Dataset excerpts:
--------------------------------------------------

Lemma translate_qna_no_translation_string_witness :
  let first_translator (text source target : string) : string + translation :=
    inr (TextResult (target +:+ ":" +:+ text)) in
  let second_translator (text source target : string)
    : string + translation :=
    if decide (text = "#" +:+ LF) then inl "refused"
    else inr (TextResult (target +:+ ":" +:+ text)) in
  let fs : gmap string (list string) :=
    {[ "qna_EN-GB.tsv" :=
         [join SEPARATOR ["id"; "question"; "answer"] +:+ LF;
          "#" +:+ LF;
          join SEPARATOR ["greet"; "Hello"; "#"] +:+ LF] ]} in
  translate_qna ascii_ops ascii_isdigit ["EN-GB"; "ES"] first_translator
    "qna" "EN-GB" "ES" fs
  = translate_qna ascii_ops ascii_isdigit ["EN-GB"; "ES"] second_translator
      "qna" "EN-GB" "ES" fs.
Proof.
  intros first_translator second_translator fs.
  apply (translate_qna_no_translation_string ascii_ops ascii_isdigit
           ["EN-GB"; "ES"] first_translator second_translator
           "qna" "EN-GB" "ES" fs).
  intros text source target Htext. unfold second_translator.
  destruct (decide (text = "#" +:+ LF)) as [->|]; [|reflexivity].
  exfalso. apply Htext. vm_compute. reflexivity.
Defined.

Lemma translate_qna_accepts (ops : StrOps) (isdigit : string → bool)
    (languages_input : list string)
    (translate_text : string → string → string → string + translation)
    (QNA_FILE_NAME source_lang target_lang : string)
    (fs : gmap string (list string)) :
  source_lang ∈ languages_input → target_lang ∈ languages_input →
  target_lang ≠ source_lang →
  ∀ e, (translate_qna ops isdigit languages_input translate_text
          QNA_FILE_NAME source_lang target_lang fs).1.1 = inl e →
       ∃ cause, e = UnexpectedError cause.
Proof.
  intros Hsource Htarget Hne e. unfold translate_qna.
  rewrite decide_False by done.
  rewrite decide_False by (by intros [[]|[]]).
  destruct (fs !! _) as [[|header [|no_translation_string reader]]|]; simpl;
    [intros [= <-]; eauto..| |done].
  destruct (translate_qna_lines _ _ _ _ _ _ _ _)
    as [[[cause|[]] written] out]; simpl; [|done].
  intros [= <-]. eauto.
Qed.

Lemma translate_synonyms_accepts (ops : StrOps)
    (languages_input : list string)
    (translate_text : string → string → string → string + translation)
    (SYNONYMS_FILE_NAME source_lang target_lang : string)
    (fs : gmap string (list string)) :
  source_lang ∈ languages_input → target_lang ∈ languages_input →
  target_lang ≠ source_lang →
  ∀ e, (translate_synonyms ops languages_input translate_text
          SYNONYMS_FILE_NAME source_lang target_lang fs).1.1 = inl e →
       ∃ cause, e = UnexpectedError cause.
Proof.
  intros Hsource Htarget Hne e. unfold translate_synonyms.
  rewrite decide_False by done.
  rewrite decide_False by (by intros []).
  rewrite decide_False by (by intros []).
  destruct (fs !! _) as [reader|]; simpl; [|done].
  destruct (translate_synonyms_lines _ _ _ _ _ _)
    as [[[cause|[]] written] out]; simpl; [|done].
  intros [= <-]. eauto.
Qed.
(** Two enemies at distance 10, each of range 1. *)
Definition near_a : Soldier.t := Soldier.mk 0 0 10 "soldier" "Quantum" 1.
Definition far_b : Soldier.t := Soldier.mk 6 4 10 "soldier" "Classical" 1.
Definition standoff : QuantumBattlefield :=
  add_soldier (add_soldier (init 8 8) near_a) far_b.

(** Three soldiers of strength 10 and range 2. *)
Definition three_soldiers : list (string * (Z * Z * Z)) :=
  [("soldier", (3, 10, 2))].

(** An enemy too strong for a float, next to [strong_a]. *)
Definition giant : Soldier.t :=
  Soldier.mk 1 0 (10 ^ 400) "knight" "Classical" 5.
Definition giant_duel : QuantumBattlefield :=
  add_soldier (add_soldier (init 4 4) strong_a) giant.

(** What the development asks of the rounding of floats: it is monotone,
    and the integers up to 2^53 in magnitude are floats. *)
Definition float_rounding (rnd : Q → Q) : Prop :=
  (∀ a b : Q, (a <= b)%Q → (rnd a <= rnd b)%Q)
  ∧ (∀ n : Z, Z.abs n ≤ 2 ^ 53 → (rnd (inject_Z n) == inject_Z n)%Q).

(** * Properties *)

(** ** Counting *)

Lemma count_team_nil label : count_team label [] = 0.
Proof. reflexivity. Qed.

Lemma count_team_cons label s l :
  count_team label (s :: l) =
  (if bool_decide (Soldier.team s = label) then 1 else 0) + count_team label l.
Proof.
  unfold count_team. rewrite filter_cons.
  case_bool_decide; case_decide; try done.
Qed.

Lemma count_team_nonneg label l : 0 ≤ count_team label l.
Proof.
  induction l as [|s l IH]; [done|].
  rewrite count_team_cons. case_bool_decide; lia.
Qed.

Lemma count_team_sublist label l1 l2 :
  l1 `sublist_of` l2 → count_team label l1 ≤ count_team label l2.
Proof.
  induction 1 as [|s l1 l2 _ IH|s l1 l2 _ IH]; [done| |];
    rewrite !count_team_cons; try case_bool_decide; lia.
Qed.

(** A team has no live soldier exactly when its count is zero. *)
Lemma count_team_zero label l :
  count_team label l = 0 ↔ Forall (λ s, Soldier.team s ≠ label) l.
Proof.
  induction l as [|s l IH]; [by split|].
  rewrite count_team_cons, Forall_cons. pose proof (count_team_nonneg label l).
  case_bool_decide as Ht; split.
  - lia.
  - intros [Hs _]. done.
  - intros Hc. split; [done|]. apply IH. lia.
  - intros [_ Hl]. apply IH in Hl. lia.
Qed.

(** ** Sublists *)

Lemma Forall_of_sublist {A} (P : A → Prop) (l1 l2 : list A) :
  l1 `sublist_of` l2 → Forall P l2 → Forall P l1.
Proof.
  induction 1 as [|a l1 l2 _ IH|a l1 l2 _ IH]; intros HF; [done| |].
  - apply Forall_cons in HF as [Ha HF]. constructor; auto.
  - apply Forall_cons in HF as [_ HF]. auto.
Qed.

(** ** Removal of the dead *)

Lemma enumerate_snd {A} (l : list A) : (enumerate l).*2 = l.
Proof.
  unfold enumerate. rewrite fmap_imap.
  change (λ n : nat, snd ∘ pair n) with (@const (A → A) nat id).
  rewrite imap_const. apply list_fmap_id.
Qed.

--------------------------------------------------

Once you find the line with "add_soldier (add_soldier (init 8" in the entries above, output it and each line after it up to and including the line with "Definition giant_duel : QuantumBattlefield", and nothing else.

  add_soldier (add_soldier (init 8 8) near_a) far_b.

(** Three soldiers of strength 10 and range 2. *)
Definition three_soldiers : list (string * (Z * Z * Z)) :=
  [("soldier", (3, 10, 2))].

(** An enemy too strong for a float, next to [strong_a]. *)
Definition giant : Soldier.t :=
  Soldier.mk 1 0 (10 ^ 400) "knight" "Classical" 5.
Definition giant_duel : QuantumBattlefield :=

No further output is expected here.